Recent molecular investigations of craniopharyngioma have confirmed a high incidence of CTNNB1 mutation in adamantinomatous type, whereas high incidence of BRAF V600E mutation was noted among papillary type. The latter has been treated with molecular target therapy, BRAF and MEK inhibitors, resulting in a therapeutic response. On the other hand, WNT/β-catenin therapy is potentially an attractive target for molecular therapy for adamantinomatous craniopharyngiomas.

Diffuse Intrinsic Pontine Glioma

I have treated over the years numerous children with DIPG with multiple treatment protocols including RT with chemotherapy, RT with radiosensitizer, hyper-fractionated irradiation, intra-arterial chemotherapy and convection enhanced interstitial chemotherapy; but unfortunately all failed. Although, previously, biopsy was not recommended for a typical DIPG [9], biopsy for tissue sampling to identify molecular expression has been done to search for effective therapy for DIPG since a decade ago. The 2016 WHO classification of CNS tumors defined diffuse midline glioma (H3K27M-mutant) as an infiltrative midline high-grade glioma with predominantly astrocytic differentiation. A new drug specific for gliomas with H3K27M–mutation is currently under investigation.

Conclusion

In addition to above-stated hydrocephalus and brain tumor managements, I have witnessed rather dynamic progress in the practice of pediatric neurosurgery.

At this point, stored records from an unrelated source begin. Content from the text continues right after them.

(** [format] is the flag of the print buffer. *)
Fixpoint jshow (format : bool) (depth : Z) (v : json) : list Z :=
  match v with
  | JNull => word_null
  | JFalse => word_false
  | JTrue => word_true
  | JNumber d => number_text d (default 0 (saturate d))
  | JString s => quoted s
  | JArray l => 91 :: element_texts (jshow format (depth + 1)) (44 :: only format [32]) l ++ [93]
  | JObject l =>
      123 :: only format [10] ++
      member_texts (jshow format (depth + 1)) (only format (tabs (depth + 1))) (58 :: only format [9]) (only format [10]) l ++
      only format (tabs depth) ++ [125]
  end.

(** Strings that are printed inside their room. *)
Definition safe_string (s : list Z) : Prop := chars s ∧ controls s ≤ 2.
Fixpoint safe (v : json) : Prop :=
  match v with
  | JString s => safe_string s
  | JArray l => Forall id (map safe l)
  | JObject l => Forall id (map (λ kv, safe_string kv.1 ∧ safe kv.2) l)
  | _ => True
  end.

(** Values that the printer does not refuse: a number of at most 25 characters, and at most
    a thousand levels. *)
Fixpoint fits (depth : Z) (v : json) : Prop :=
  match v with
  | JNumber d => zlen (jshow false depth v) ≤ 25
  | JArray l => depth < CJSON_NESTING_LIMIT ∧ Forall id (map (fits (depth + 1)) l)
  | JObject l => depth < CJSON_NESTING_LIMIT ∧ Forall id (map (λ kv, fits (depth + 1) kv.2) l)
  | _ => True
  end.

(** ** Writing *)

(** The allocator's success and the size of the text are enough to print it. *)
Lemma enough_keeps p m p' m' pre txt pre' txt' :
  keeps p m p' m' → enough p m pre txt → zlen pre' + zlen txt' ≤ zlen pre + zlen txt → enough p' m' pre' txt'.
Proof. intros (Hn & _ & _ & _ & Hok) (H1 & H2 & H3) Hle. split_and!; [congruence|tauto|lia]. Qed.

(** The result [r] of a step of printing from [p] and [m], after [pre]: it either has written [txt] and
    stands at its end, or has failed, which needs a reason. *)
Definition writes_at (r : option (bool * printbuffer * mem)) (p : printbuffer) (m : mem) (pre txt : list Z) (good : Prop) : Prop :=
  ∃ ok p' m', r = Some (ok, p', m') ∧ keeps p m p' m' ∧
    (ok = true → pdepth p' = pdepth p ∧ ∃ l', at_end (pre ++ txt) p' l') ∧ (enough p m pre txt → good → ok = true).
(** The same with a terminator after the text, and the offset somewhere in it. *)
Definition shows_at (r : option (bool * printbuffer * mem)) (p : printbuffer) (m : mem) (pre txt : list Z) (good : Prop) : Prop :=
  ∃ ok p' m', r = Some (ok, p', m') ∧ keeps p m p' m' ∧
    (ok = true → pdepth p' = pdepth p ∧ shows pre txt p') ∧ (enough p m pre txt → good → ok = true).

(** Nothing is written. *)
Lemma writes_nothing p m pre l : at_end pre p l → writes_at (Some (true, p, m)) p m pre [] True.
Proof.
  intros Hat. exists true, p, m. split; [done|]. split; [apply keeps_refl|]. split; [|done]. intros _. split; [done|].
  exists l. by rewrite app_nil_r.
Qed.

Lemma writes_weaken r p m pre txt txt' (good good' : Prop) :
  txt = txt' → (good' → good) → writes_at r p m pre txt good → writes_at r p m pre txt' good'.
Proof. intros <- Hg (ok & p' & m' & -> & K & S & F). exists ok, p', m'. split_and!; try done. tauto. Qed.

(** One step after another. *)
Lemma writes_bind r k p m pre t1 t2 (g1 g2 : Prop) :
  writes_at r p m pre t1 g1 →
  (∀ p' m' l', at_end (pre ++ t1) p' l' → pdepth p' = pdepth p → format p' = format p →
     writes_at (k p' m') p' m' (pre ++ t1) t2 g2) →
  writes_at ('(ok, p, m) ← r; if negb ok then Some (false, p, m) else k p m) p m pre (t1 ++ t2) (g1 ∧ g2).
Proof.
  intros (ok & p1 & m1 & -> & K1 & S1 & F1) H2. cbn [mbind option_bind]. destruct ok; cbn [negb].
  - destruct (S1 eq_refl) as (D1 & l1 & A1). destruct (H2 p1 m1 l1 A1 D1 ltac:(apply K1)) as (ok & p2 & m2 & -> & K2 & S2 & F2).
    exists ok, p2, m2. split; [done|]. split; [by eapply keeps_steps|]. split.
    + intros Hok. destruct (S2 Hok) as (D2 & l2 & A2). split; [congruence|]. exists l2. by rewrite app_assoc.
    + intros He (_ & Hg). apply F2; [|done]. eapply enough_keeps; [exact K1|exact He|]. rewrite !length_app. lia.
  - exists false, p1, m1. split; [done|]. split; [done|]. split; [done|]. intros He (Hg & _). apply F1; [|done].
    eapply enough_keeps; [apply keeps_refl|exact He|]. rewrite length_app. lia.
Qed.

Lemma shows_bind r k p m pre t1 t2 (g1 g2 : Prop) :
  Forall (λ c, c ≠ 0) t1 → shows_at r p m pre t1 g1 →
  (∀ p' m' l', at_end (pre ++ t1) p' l' → pdepth p' = pdepth p → format p' = format p →
     writes_at (k p' m') p' m' (pre ++ t1) t2 g2) →
  writes_at ('(ok, p, m) ← r; if negb ok then Some (false, p, m) else p ← update_offset p; k p m) p m pre (t1 ++ t2) (g1 ∧ g2).
Proof.
  intros Hnz (ok & p1 & m1 & -> & K1 & S1 & F1) H2. cbn [mbind option_bind]. destruct ok; cbn [negb].
  - destruct (S1 eq_refl) as (D1 & Sh1). destruct (update_offset_shows pre t1 p1 Sh1 Hnz) as (p2 & l2 & -> & A2 & D2 & E2).
    cbn [mbind option_bind].
    assert (K2 : keeps p m p2 m1).
    { eapply keeps_local; [exact K1|by rewrite E2..|by destruct Sh1 as (l' & ? & -> & _)|by eapply at_end_some]. }
    destruct (H2 p2 m1 l2 A2) as (ok & p3 & m3 & -> & K3 & S3 & F3); [congruence|apply K2|].
    exists ok, p3, m3. split; [done|]. split; [by eapply keeps_steps|]. split.
    + intros Hok. destruct (S3 Hok) as (D3 & l3 & A3). split; [congruence|]. exists l3. by rewrite app_assoc.
    + intros He (_ & Hg). apply F3; [|done]. eapply enough_keeps; [exact K2|exact He|]. rewrite !length_app. lia.
  - exists false, p1, m1. split; [done|]. split; [done|]. split; [done|]. intros He (Hg & _). apply F1; [|done].
    eapply enough_keeps; [apply keeps_refl|exact He|]. rewrite length_app. lia.
Qed.
(* ===== verification/Mem5.v ===== *)
(** The power-of-two allocator of src/mem5.c: the pool of atoms with the links of the free
    blocks in it, the free lists and the control bytes.  Proofs are in Mem5Proofs.v. *)
From S2P Require Import Prelude.

(** The pool is read and written in words of four bytes, the size of an [int]; a pointer into the pool
    is the number of bytes from its start.  The statistics of debugging builds, the mutex
    and the log are left out. *)

Definition LOGMAX : Z := 30.
Definition CTRL_LOGSIZE : Z := 0x1f.
Definition CTRL_FREE : Z := 0x20.
Definition sizeof_Mem5Link : Z := 8.

Record Mem5Global := mkMem5 {
  szAtom : Z; nBlock : Z; zPool : list Z; aiFreelist : list Z; aCtrl : list Z }.

Definition with_pool l s := mkMem5 (szAtom s) (nBlock s) l (aiFreelist s) (aCtrl s).
Definition with_free l s := mkMem5 (szAtom s) (nBlock s) (zPool s) l (aCtrl s).
Definition with_ctrl l s := mkMem5 (szAtom s) (nBlock s) (zPool s) (aiFreelist s) l.

(** [MEM5LINK(idx)]: the word where the link of an atom starts, its [next]; its [prev] comes after it. *)
Definition MEM5LINK (s : Mem5Global) (idx : Z) : Z := idx * szAtom s / 4.
Definition link_next (s : Mem5Global) (idx : Z) : option Z := (zPool s).[MEM5LINK s idx].
Definition link_prev (s : Mem5Global) (idx : Z) : option Z := (zPool s).[MEM5LINK s idx + 1].
Definition store_next (idx v : Z) (s : Mem5Global) : option Mem5Global :=
  l ← wr (zPool s) (MEM5LINK s idx) v; Some (with_pool l s).
Definition store_prev (idx v : Z) (s : Mem5Global) : option Mem5Global :=
  l ← wr (zPool s) (MEM5LINK s idx + 1) v; Some (with_pool l s).
Definition set_freelist (iLogsize v : Z) (s : Mem5Global) : option Mem5Global :=
  l ← wr (aiFreelist s) iLogsize v; Some (with_free l s).
Definition set_ctrl (i v : Z) (s : Mem5Global) : option Mem5Global :=
  l ← wr (aCtrl s) i (u8 v); Some (with_ctrl l s).

Definition memsys5Unlink (i iLogsize : Z) (s : Mem5Global) : option Mem5Global :=
  next ← link_next s i;
  prev ← link_prev s i;
  s ← (if prev <? 0 then set_freelist iLogsize next s else store_next prev next s);
  if 0 <=? next then store_prev next prev s else Some s.

Definition memsys5Link (i iLogsize : Z) (s : Mem5Global) : option Mem5Global :=
  x ← (aiFreelist s).[iLogsize];
  s ← store_next i x s;
  s ← store_prev i (-1) s;
  s ← (if 0 <=? x then store_prev x i s else Some s);
  set_freelist iLogsize i s.

Definition memsys5Size (s : Mem5Global) (p : Z) : option Z :=
  let i := p / szAtom s in
  c ← (aCtrl s).[i];
  Some (szAtom s * Z.shiftl 1 (Z.land c CTRL_LOGSIZE)).

(** The size of a request rounded up, and its logarithm; an [int] does not overflow. *)
Fixpoint fullsz_loop (fuel : nat) (nByte iFullSz iLogsize : Z) : option (Z * Z) :=
  if iFullSz <? nByte then
    match fuel with
    | O => None
    | S fuel => if iFullSz * 2 <? 2 ^ 31 then fullsz_loop fuel nByte (iFullSz * 2) (iLogsize + 1) else None
    end
  else Some (iFullSz, iLogsize).

(** The first list from one on that is not empty, or [LOGMAX + 1]. *)
Fixpoint bin_loop (fuel : nat) (s : Mem5Global) (iBin : Z) : option Z :=
  if iBin <=? LOGMAX then
    match fuel with
    | O => None
    | S fuel => x ← (aiFreelist s).[iBin]; if x <? 0 then bin_loop fuel s (iBin + 1) else Some iBin
    end
  else Some iBin.

Fixpoint split_loop (fuel : nat) (i iLogsize iBin : Z) (s : Mem5Global) : option Mem5Global :=
  if iLogsize <? iBin then
    match fuel with
    | O => None
    | S fuel =>
        let iBin := iBin - 1 in
        let newSize := Z.shiftl 1 iBin in
        s ← set_ctrl (i + newSize) (Z.lor CTRL_FREE iBin) s;
        s ← memsys5Link (i + newSize) iBin s;
        split_loop fuel i iLogsize iBin s
    end
  else Some s.

(** The pointer, or NULL. *)
Definition memsys5MallocUnsafe (nByte : Z) (s : Mem5Global) : option (option Z * Mem5Global) :=
  if 0x40000000 <? nByte then Some (None, s)
  else
    '(iFullSz, iLogsize) ← fullsz_loop 31 nByte (szAtom s) 0;
    iBin ← bin_loop 31 s iLogsize;
    if LOGMAX <? iBin then Some (None, s)
    else
      i ← (aiFreelist s).[iBin];
      s ← memsys5Unlink i iBin s;
      s ← split_loop 31 i iLogsize iBin s;
      s ← set_ctrl i iLogsize s;
      Some (Some (i * szAtom s), s).

(** The merges with free buddies: the block that results and its logarithm. *)
Fixpoint buddy_loop (fuel : nat) (iBlock iLogsize size : Z) (s : Mem5Global) : option (Z * Z * Mem5Global) :=
  if iLogsize <? LOGMAX then
    match fuel with
    | O => None
    | S fuel =>
        let right := negb (Z.land (Z.shiftr iBlock iLogsize) 1 =? 0) in
        let iBuddy := if right then i32 (u32 (iBlock - size)) else i32 (u32 (iBlock + size)) in
        if negb right && (nBlock s <=? iBuddy) then Some (iBlock, iLogsize, s)
        else
          c ← (aCtrl s).[iBuddy];
          if negb (c =? Z.lor CTRL_FREE iLogsize) then Some (iBlock, iLogsize, s)
          else
            s ← memsys5Unlink iBuddy iLogsize s;
            let iLogsize := iLogsize + 1 in
            if iBuddy <? iBlock then
              s ← set_ctrl iBuddy (Z.lor CTRL_FREE iLogsize) s;
              s ← set_ctrl iBlock 0 s;
              buddy_loop fuel iBuddy iLogsize (u32 (size * 2)) s
            else
              s ← set_ctrl iBlock (Z.lor CTRL_FREE iLogsize) s;
              s ← set_ctrl iBuddy 0 s;
              buddy_loop fuel iBlock iLogsize (u32 (size * 2)) s
    end
  else Some (iBlock, iLogsize, s).

Definition memsys5FreeUnsafe (pOld : Z) (s : Mem5Global) : option Mem5Global :=
  let iBlock := pOld / szAtom s in
  c ← (aCtrl s).[iBlock];
  let iLogsize := Z.land c CTRL_LOGSIZE in
  let size := Z.shiftl 1 iLogsize in
  s ← set_ctrl iBlock (Z.lor c CTRL_FREE) s;
  e ← (aCtrl s).[iBlock + size - 1];
  s ← set_ctrl (iBlock + size - 1) (Z.lor e CTRL_FREE) s;
  s ← set_ctrl iBlock (Z.lor CTRL_FREE iLogsize) s;
  '(iBlock, iLogsize, s) ← buddy_loop 31 iBlock iLogsize size s;
  memsys5Link iBlock iLogsize s.

Definition memsys5Malloc (nBytes : Z) (s : Mem5Global) : option (option Z * Mem5Global) :=
  if 0 <? nBytes then memsys5MallocUnsafe nBytes s else Some (None, s).
Definition memsys5Free (pPrior : Z) (s : Mem5Global) : option Mem5Global := memsys5FreeUnsafe pPrior s.

(** [memcpy] of [n] words between two places of the pool, which do not overlap. *)
Definition copy_words (n : nat) (from to : Z) (l : list Z) : option (list Z) :=
  if (0 <=? from) && (from + Z.of_nat n <=? zlen l) && (0 <=? to) && (to + Z.of_nat n <=? zlen l) &&
     ((from + Z.of_nat n <=? to) || (to + Z.of_nat n <=? from))
  then Some (take (Z.to_nat to) l ++ take n (drop (Z.to_nat from) l) ++ drop (Z.to_nat to + n) l)
  else None.

Definition memsys5Realloc (pPrior nBytes : Z) (s : Mem5Global) : option (option Z * Mem5Global) :=
  if nBytes =? 0 then Some (None, s)
  else
    nOld ← memsys5Size s pPrior;
    if nBytes <=? nOld then Some (Some pPrior, s)
    else
      '(p, s) ← memsys5Malloc nBytes s;
      match p with
      | None => Some (None, s)
      | Some p =>
          l ← copy_words (Z.to_nat (nOld / 4)) (pPrior / 4) (p / 4) (zPool s);
          s ← memsys5Free pPrior (with_pool l s);
          Some (Some p, s)
      end.

Fixpoint round_loop (fuel : nat) (iFullSz n : Z) : option Z :=
  if iFullSz <? n then
    match fuel with O => None | S fuel => if iFullSz * 4 <? 2 ^ 31 then round_loop fuel (iFullSz * 4) n else None end
  else Some iFullSz.
Definition memsys5Roundup (s : Mem5Global) (n : Z) : option Z :=
  if n <=? szAtom s * 2 then
    if n <=? szAtom s then Some (szAtom s) else Some (szAtom s * 2)
  else if 0x10000000 <? n then
    if 0x40000000 <? n then Some 0 else if 0x20000000 <? n then Some 0x40000000 else Some 0x20000000
  else
    iFullSz ← round_loop 16 (szAtom s * 8) n;
    if n <=? iFullSz / 2 then Some (iFullSz / 2) else Some iFullSz.

Fixpoint log_loop (fuel : nat) (iValue iLog : Z) : Z :=
  match fuel with
  | O => iLog
  | S fuel => if Z.shiftl 1 iLog <? iValue then log_loop fuel iValue (iLog + 1) else iLog
  end.
Definition memsys5Log (iValue : Z) : Z := log_loop 31 iValue 0.

Fixpoint atom_loop (fuel : nat) (szAtom : Z) : option Z :=
  if szAtom <? sizeof_Mem5Link then
    match fuel with O => None | S fuel => atom_loop fuel (Z.shiftl szAtom 1) end
  else Some szAtom.

Fixpoint init_loop (n : nat) (iOffset : Z) (s : Mem5Global) : option Mem5Global :=
  match n with
  | O => Some s
  | S ii =>
      let nAlloc := Z.shiftl 1 (Z.of_nat ii) in
      if iOffset + nAlloc <=? nBlock s then
        s ← set_ctrl iOffset (Z.lor (Z.of_nat ii) CTRL_FREE) s;
        s ← memsys5Link iOffset (Z.of_nat ii) s;
        init_loop ii (iOffset + nAlloc) s
      else init_loop ii iOffset s
  end.

(** [nHeap] and [mnReq] are the configuration; [pool] and [ctrl] are what the heap holds at first, in words
    up to the control bytes, and in bytes from there on. *)
Definition memsys5Init (nHeap mnReq : Z) (pool ctrl : list Z) : option Mem5Global :=
  szAtom ← atom_loop 4 (Z.shiftl 1 (memsys5Log mnReq));
  let nBlock := nHeap / (szAtom + 1) in
  if (zlen pool =? nBlock * szAtom / 4) && (nBlock <=? zlen ctrl) then
    init_loop (S (Z.to_nat LOGMAX)) 0 (mkMem5 szAtom nBlock pool (replicate (S (Z.to_nat LOGMAX)) (-1)) ctrl)
  else None.

(** An allocation of each kind in a heap of 15 atoms of 8 bytes. *)
Definition small_pool : option Mem5Global := memsys5Init 135 1 (replicate 30 0) (replicate 15 0).
Example small_run :
  (s ← small_pool; '(p, s) ← memsys5Malloc 20 s; '(q, s) ← memsys5Malloc 8 s; '(r, s) ← memsys5Malloc 9 s;
   p0 ← p; s ← memsys5Free p0 s; '(t, s) ← memsys5Malloc 64 s; Some (p, q, r, t, memsys5Roundup s 20)) =
  Some (Some 64, Some 112, Some 96, Some 0, Some 32).
Proof. vm_compute. reflexivity. Qed.
(* ===== verification/Mem5Proofs.v ===== *)
(** Proofs about the power-of-two allocator (Mem5.v): the pool is always a partition into
    aligned blocks, no two free buddies stay apart, an allocation fails only when no aligned run of atoms is free,
    and the operations refine a map from pointers to contents. *)
From S2P Require Import Prelude Mem5 Mem5Lists.

(** ** Aligned intervals *)

Lemma pow2_pos k : 0 ≤ k → 0 < 2 ^ k.
Proof. intros. by apply Z.pow_pos_nonneg. Qed.
#[local] Hint Resolve pow2_pos : core.

Lemma pow2_le k l : 0 ≤ k ≤ l → ∃ c, 0 < c ∧ 2 ^ l = c * 2 ^ k.
Proof. intros H. exists (2 ^ (l - k)). split; [apply pow2_pos; lia|]. rewrite <- Z.pow_add_r by lia. f_equal. lia. Qed.

(** Two of them that meet are nested. *)
Lemma dyadic_nested i k j l :
  0 ≤ k ≤ l → (2 ^ k | i) → (2 ^ l | j) → i < j + 2 ^ l → j < i + 2 ^ k → j ≤ i ∧ i + 2 ^ k ≤ j + 2 ^ l.
Proof.
  intros H (a & ->) (b & ->) H1 H2. destruct (pow2_le k l H) as (c & Hc & E). rewrite E in *. pose proof (pow2_pos k ltac:(lia)) as Hp.
  set (p := 2 ^ k) in *. rewrite !Z.mul_assoc in *. assert (a < b * c + c) by nia. assert (b * c < a + 1) by nia. nia.
Qed.

Lemma dyadic_double i k : 0 ≤ k → (2 ^ k | i) → (2 ^ (k + 1) | i) ∨ (2 ^ (k + 1) | i - 2 ^ k).
Proof.
  intros Hk (a & ->). rewrite Z.pow_add_r, Z.pow_1_r by lia. destruct (Z.Even_or_Odd a) as [(b & ->)|(b & ->)].
  - left. exists b. ring.
  - right. exists b. ring.
Qed.

Lemma buddy_even i k : 0 ≤ k → (2 ^ (k + 1) | i) → buddy i k = i + 2 ^ k ∧ buddy (i + 2 ^ k) k = i.
Proof.
  intros Hk (a & ->). pose proof (pow2_pos k Hk). unfold buddy. rewrite Z.pow_add_r, Z.pow_1_r by lia.
  replace (a * (2 ^ k * 2)) with (2 * a * 2 ^ k) by ring. rewrite Z.div_mul by lia.
  replace (2 * a * 2 ^ k + 2 ^ k) with ((2 * a + 1) * 2 ^ k) by ring. rewrite Z.div_mul by lia.
  rewrite Z.odd_add, !Z.odd_mul. cbn. lia.
Qed.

They include the reduction of incidence of neural tube defect after the use of folic acid for women of childbearing age since 1992; prenatal repair of myelomeningocele after MOMS study in 2011; minimally invasive endoscopic repair of craniosynostosis; disappearance of halo-vest using spine instrumentation; endovascular intervention for vascular malformation and tumors; selective dorsal rhizotomy for spasticity since 1986 and baclofen pump for spasticity/dystonia since 1993; functional hemispherotomy from anatomical hemispherectomy for intractable seizures since the 1990s; neuromodulation for seizures with VNS in 1997 and RNS since 2011; the 80-hour workweek restriction for medical residents implemented by the ACGME in 2003 and the introduction of the RVU system by the Centers for Medicare and Medicaid Services in 1992.

Unfortunately, management of children with failed craniopharyngioma or DIPG did not make progress even after a half century later, hopefully better days are ahead. Due to medical sophistication and sub-specialization within pediatric neurosurgery, multidisciplinary team approaches are an essential integral part for successful patient care. Subspecialty programs include brain tumor, spina bifida, craniofacial, pediatric spine, pediatric epilepsy and others. It is indispensable that pediatric neurosurgeons take a major role in respective multidisciplinary programs. With these commitments, pediatric neurosurgeons contribute to further advance in patient care of many neurological disorders of childhood.